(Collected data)
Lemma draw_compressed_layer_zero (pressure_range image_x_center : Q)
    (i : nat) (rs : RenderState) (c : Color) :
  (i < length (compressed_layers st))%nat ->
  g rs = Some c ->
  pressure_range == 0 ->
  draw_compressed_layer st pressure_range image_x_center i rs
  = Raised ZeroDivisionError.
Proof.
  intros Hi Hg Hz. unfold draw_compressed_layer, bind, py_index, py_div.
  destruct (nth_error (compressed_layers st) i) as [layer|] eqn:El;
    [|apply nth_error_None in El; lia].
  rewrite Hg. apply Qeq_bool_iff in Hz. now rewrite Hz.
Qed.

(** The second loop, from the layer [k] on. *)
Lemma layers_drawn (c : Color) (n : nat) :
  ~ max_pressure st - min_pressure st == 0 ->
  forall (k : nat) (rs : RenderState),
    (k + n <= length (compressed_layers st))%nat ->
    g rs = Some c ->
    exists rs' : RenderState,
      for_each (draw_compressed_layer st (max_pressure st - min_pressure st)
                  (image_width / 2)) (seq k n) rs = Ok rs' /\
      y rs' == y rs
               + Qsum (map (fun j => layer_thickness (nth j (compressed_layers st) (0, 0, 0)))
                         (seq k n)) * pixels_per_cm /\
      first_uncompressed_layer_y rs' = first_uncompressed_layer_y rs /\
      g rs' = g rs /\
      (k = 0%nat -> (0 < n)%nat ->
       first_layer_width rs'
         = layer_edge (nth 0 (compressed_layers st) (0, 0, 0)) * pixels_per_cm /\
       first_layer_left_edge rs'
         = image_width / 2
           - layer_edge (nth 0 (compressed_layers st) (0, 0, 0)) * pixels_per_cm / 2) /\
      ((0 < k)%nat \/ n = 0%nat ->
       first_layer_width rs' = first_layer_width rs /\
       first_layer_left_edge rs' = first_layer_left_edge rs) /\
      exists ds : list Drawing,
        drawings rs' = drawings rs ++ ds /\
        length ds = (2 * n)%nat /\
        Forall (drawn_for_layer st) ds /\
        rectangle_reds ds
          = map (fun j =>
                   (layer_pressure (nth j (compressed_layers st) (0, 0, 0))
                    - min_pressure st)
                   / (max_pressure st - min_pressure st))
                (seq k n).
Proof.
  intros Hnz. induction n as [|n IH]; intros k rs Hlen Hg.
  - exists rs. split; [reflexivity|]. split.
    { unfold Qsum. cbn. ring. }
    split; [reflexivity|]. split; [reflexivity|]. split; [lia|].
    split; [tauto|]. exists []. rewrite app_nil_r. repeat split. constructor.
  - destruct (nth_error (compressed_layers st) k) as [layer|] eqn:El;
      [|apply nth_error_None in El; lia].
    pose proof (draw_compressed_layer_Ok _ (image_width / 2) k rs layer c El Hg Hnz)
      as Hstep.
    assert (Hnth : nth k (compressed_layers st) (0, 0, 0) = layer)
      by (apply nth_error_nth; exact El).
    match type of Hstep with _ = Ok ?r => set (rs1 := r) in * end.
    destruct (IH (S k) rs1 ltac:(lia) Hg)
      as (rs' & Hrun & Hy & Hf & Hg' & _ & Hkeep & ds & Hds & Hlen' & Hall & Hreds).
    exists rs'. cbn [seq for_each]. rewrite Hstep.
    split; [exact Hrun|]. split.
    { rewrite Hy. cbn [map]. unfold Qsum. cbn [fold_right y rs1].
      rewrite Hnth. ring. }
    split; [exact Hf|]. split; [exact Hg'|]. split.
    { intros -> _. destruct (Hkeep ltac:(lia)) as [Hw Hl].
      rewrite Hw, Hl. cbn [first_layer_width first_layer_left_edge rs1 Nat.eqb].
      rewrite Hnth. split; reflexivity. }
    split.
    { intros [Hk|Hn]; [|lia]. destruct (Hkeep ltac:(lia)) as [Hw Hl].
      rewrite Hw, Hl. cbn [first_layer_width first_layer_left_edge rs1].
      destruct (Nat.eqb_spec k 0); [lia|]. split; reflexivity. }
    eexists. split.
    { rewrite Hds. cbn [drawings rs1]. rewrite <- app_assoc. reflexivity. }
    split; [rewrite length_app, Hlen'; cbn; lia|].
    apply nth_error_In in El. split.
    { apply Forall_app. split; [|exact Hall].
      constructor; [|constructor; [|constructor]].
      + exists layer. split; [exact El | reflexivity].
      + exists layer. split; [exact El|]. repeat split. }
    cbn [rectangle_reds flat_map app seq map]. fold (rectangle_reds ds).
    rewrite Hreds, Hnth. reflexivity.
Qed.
* * *
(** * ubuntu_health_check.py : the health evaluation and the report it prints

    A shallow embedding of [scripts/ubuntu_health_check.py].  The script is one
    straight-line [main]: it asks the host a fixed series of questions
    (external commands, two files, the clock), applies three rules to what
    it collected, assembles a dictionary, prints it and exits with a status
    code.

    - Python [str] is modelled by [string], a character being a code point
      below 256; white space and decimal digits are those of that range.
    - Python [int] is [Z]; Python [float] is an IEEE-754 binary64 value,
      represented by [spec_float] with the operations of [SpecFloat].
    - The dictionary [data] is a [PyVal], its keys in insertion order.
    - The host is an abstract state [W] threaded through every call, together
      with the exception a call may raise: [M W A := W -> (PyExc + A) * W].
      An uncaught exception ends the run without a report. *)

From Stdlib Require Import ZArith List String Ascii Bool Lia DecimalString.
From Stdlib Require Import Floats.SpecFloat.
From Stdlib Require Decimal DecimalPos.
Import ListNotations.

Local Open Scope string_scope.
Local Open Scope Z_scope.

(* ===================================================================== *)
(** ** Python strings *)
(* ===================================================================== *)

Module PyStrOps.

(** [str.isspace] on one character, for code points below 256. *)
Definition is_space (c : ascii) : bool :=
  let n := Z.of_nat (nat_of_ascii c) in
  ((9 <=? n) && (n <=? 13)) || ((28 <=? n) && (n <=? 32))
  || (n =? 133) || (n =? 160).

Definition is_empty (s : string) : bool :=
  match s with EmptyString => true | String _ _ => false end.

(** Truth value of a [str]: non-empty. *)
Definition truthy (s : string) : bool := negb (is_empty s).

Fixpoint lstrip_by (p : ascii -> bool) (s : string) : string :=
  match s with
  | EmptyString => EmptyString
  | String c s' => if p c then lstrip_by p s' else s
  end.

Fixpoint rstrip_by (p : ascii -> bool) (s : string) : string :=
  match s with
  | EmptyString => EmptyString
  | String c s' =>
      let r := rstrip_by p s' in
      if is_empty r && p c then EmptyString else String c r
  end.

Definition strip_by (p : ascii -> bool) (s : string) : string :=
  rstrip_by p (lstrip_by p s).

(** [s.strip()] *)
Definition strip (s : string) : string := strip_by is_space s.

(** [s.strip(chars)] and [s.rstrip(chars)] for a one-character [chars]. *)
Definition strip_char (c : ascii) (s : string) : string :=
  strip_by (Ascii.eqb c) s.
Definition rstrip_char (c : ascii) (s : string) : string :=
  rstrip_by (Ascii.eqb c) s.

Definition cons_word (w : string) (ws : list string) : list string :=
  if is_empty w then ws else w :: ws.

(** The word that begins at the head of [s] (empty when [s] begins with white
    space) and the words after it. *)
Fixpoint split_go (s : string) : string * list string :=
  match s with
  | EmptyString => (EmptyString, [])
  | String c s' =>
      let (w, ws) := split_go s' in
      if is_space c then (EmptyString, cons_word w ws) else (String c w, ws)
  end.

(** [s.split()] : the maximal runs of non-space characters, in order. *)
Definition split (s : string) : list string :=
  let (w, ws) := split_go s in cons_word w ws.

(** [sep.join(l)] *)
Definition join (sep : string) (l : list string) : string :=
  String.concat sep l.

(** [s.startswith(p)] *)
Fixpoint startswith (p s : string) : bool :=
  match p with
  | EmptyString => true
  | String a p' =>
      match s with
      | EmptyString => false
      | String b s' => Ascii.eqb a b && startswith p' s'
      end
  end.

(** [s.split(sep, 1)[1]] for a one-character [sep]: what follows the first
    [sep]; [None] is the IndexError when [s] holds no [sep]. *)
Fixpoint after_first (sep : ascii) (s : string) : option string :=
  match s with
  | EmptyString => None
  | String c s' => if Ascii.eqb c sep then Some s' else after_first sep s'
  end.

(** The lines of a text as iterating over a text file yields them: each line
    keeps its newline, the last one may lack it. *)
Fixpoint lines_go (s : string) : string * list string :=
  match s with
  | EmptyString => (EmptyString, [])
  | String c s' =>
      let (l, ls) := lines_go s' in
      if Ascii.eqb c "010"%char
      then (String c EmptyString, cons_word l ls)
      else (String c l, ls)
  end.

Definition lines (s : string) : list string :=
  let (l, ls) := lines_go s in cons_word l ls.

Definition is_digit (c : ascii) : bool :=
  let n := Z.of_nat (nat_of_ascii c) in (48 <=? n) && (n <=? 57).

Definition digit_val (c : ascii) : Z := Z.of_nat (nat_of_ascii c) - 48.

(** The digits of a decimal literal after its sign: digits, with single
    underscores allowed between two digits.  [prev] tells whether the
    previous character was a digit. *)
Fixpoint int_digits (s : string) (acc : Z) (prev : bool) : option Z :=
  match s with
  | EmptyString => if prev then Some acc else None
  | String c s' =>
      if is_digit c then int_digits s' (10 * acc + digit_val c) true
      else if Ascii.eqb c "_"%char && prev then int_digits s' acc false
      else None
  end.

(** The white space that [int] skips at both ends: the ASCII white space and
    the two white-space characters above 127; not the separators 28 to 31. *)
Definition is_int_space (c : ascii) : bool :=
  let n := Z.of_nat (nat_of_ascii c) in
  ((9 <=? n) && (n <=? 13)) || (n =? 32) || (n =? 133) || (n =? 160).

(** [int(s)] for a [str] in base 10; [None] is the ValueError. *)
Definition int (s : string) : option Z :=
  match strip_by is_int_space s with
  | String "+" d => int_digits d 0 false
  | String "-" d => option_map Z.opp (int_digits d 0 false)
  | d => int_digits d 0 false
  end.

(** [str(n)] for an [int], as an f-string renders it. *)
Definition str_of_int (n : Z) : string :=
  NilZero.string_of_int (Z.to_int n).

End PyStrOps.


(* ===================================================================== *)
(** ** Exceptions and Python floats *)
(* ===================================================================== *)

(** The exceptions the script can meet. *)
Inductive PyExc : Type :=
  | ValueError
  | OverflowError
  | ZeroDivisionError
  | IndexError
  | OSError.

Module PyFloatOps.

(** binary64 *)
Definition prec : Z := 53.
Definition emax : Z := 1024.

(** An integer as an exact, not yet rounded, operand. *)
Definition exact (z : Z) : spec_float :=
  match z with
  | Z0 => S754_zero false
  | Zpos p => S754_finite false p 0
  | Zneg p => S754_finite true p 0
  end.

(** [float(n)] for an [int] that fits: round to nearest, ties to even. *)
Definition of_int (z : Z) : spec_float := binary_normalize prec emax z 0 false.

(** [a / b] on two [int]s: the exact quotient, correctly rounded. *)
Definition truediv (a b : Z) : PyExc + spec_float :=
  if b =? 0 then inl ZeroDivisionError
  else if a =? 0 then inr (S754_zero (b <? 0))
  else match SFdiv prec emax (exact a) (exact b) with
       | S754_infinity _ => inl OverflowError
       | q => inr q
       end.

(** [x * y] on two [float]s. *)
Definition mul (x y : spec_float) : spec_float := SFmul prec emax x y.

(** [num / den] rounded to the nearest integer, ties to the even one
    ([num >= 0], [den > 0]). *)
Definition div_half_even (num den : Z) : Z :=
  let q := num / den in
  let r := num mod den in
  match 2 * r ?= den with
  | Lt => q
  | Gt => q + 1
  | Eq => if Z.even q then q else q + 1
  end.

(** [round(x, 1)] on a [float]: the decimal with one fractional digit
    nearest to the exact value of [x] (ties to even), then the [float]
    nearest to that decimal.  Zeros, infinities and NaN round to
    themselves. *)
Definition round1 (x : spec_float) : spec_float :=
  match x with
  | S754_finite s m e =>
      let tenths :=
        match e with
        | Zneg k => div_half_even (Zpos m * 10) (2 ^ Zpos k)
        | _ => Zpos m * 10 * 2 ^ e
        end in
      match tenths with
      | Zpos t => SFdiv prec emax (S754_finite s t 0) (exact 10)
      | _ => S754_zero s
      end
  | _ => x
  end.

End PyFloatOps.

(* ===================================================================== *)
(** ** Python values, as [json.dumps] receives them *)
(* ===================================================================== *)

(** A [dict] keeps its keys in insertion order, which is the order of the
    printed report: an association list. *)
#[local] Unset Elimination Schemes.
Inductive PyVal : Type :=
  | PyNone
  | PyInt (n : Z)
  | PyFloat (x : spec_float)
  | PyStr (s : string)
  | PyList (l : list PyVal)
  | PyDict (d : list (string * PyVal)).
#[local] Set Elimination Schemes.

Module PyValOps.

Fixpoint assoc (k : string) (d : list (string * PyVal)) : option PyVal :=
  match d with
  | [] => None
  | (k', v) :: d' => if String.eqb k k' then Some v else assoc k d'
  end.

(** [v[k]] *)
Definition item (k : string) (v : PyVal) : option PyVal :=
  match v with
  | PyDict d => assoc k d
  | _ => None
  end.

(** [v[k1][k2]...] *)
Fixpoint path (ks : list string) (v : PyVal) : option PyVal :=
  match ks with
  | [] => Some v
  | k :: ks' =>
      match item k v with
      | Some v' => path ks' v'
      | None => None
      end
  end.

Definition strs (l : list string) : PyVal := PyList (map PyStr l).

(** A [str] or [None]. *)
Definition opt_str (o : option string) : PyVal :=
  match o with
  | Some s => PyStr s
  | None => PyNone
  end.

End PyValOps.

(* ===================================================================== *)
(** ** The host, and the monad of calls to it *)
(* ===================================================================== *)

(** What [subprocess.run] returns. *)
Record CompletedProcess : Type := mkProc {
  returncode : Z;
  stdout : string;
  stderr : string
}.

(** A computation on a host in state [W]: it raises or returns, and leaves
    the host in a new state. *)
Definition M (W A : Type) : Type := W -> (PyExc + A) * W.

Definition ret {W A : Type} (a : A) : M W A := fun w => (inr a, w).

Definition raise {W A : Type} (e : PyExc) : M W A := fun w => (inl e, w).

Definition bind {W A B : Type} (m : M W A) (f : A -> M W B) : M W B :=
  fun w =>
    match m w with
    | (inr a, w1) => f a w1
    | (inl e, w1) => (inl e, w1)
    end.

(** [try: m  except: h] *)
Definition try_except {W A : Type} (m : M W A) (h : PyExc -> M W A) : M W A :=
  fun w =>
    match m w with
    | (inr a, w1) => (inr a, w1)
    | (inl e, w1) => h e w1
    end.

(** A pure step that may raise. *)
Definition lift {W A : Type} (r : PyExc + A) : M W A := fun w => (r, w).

## THE TASK
Could you set down, word for word, only the lines above from the line with "(** [s.strip()] *)" to the line with "rstrip_by (Ascii.eqb c) s.", including both?

## WRITTEN REPLY
(** [s.strip()] *)
Definition strip (s : string) : string := strip_by is_space s.

(** [s.strip(chars)] and [s.rstrip(chars)] for a one-character [chars]. *)
Definition strip_char (c : ascii) (s : string) : string :=
  strip_by (Ascii.eqb c) s.
Definition rstrip_char (c : ascii) (s : string) : string :=
  rstrip_by (Ascii.eqb c) s.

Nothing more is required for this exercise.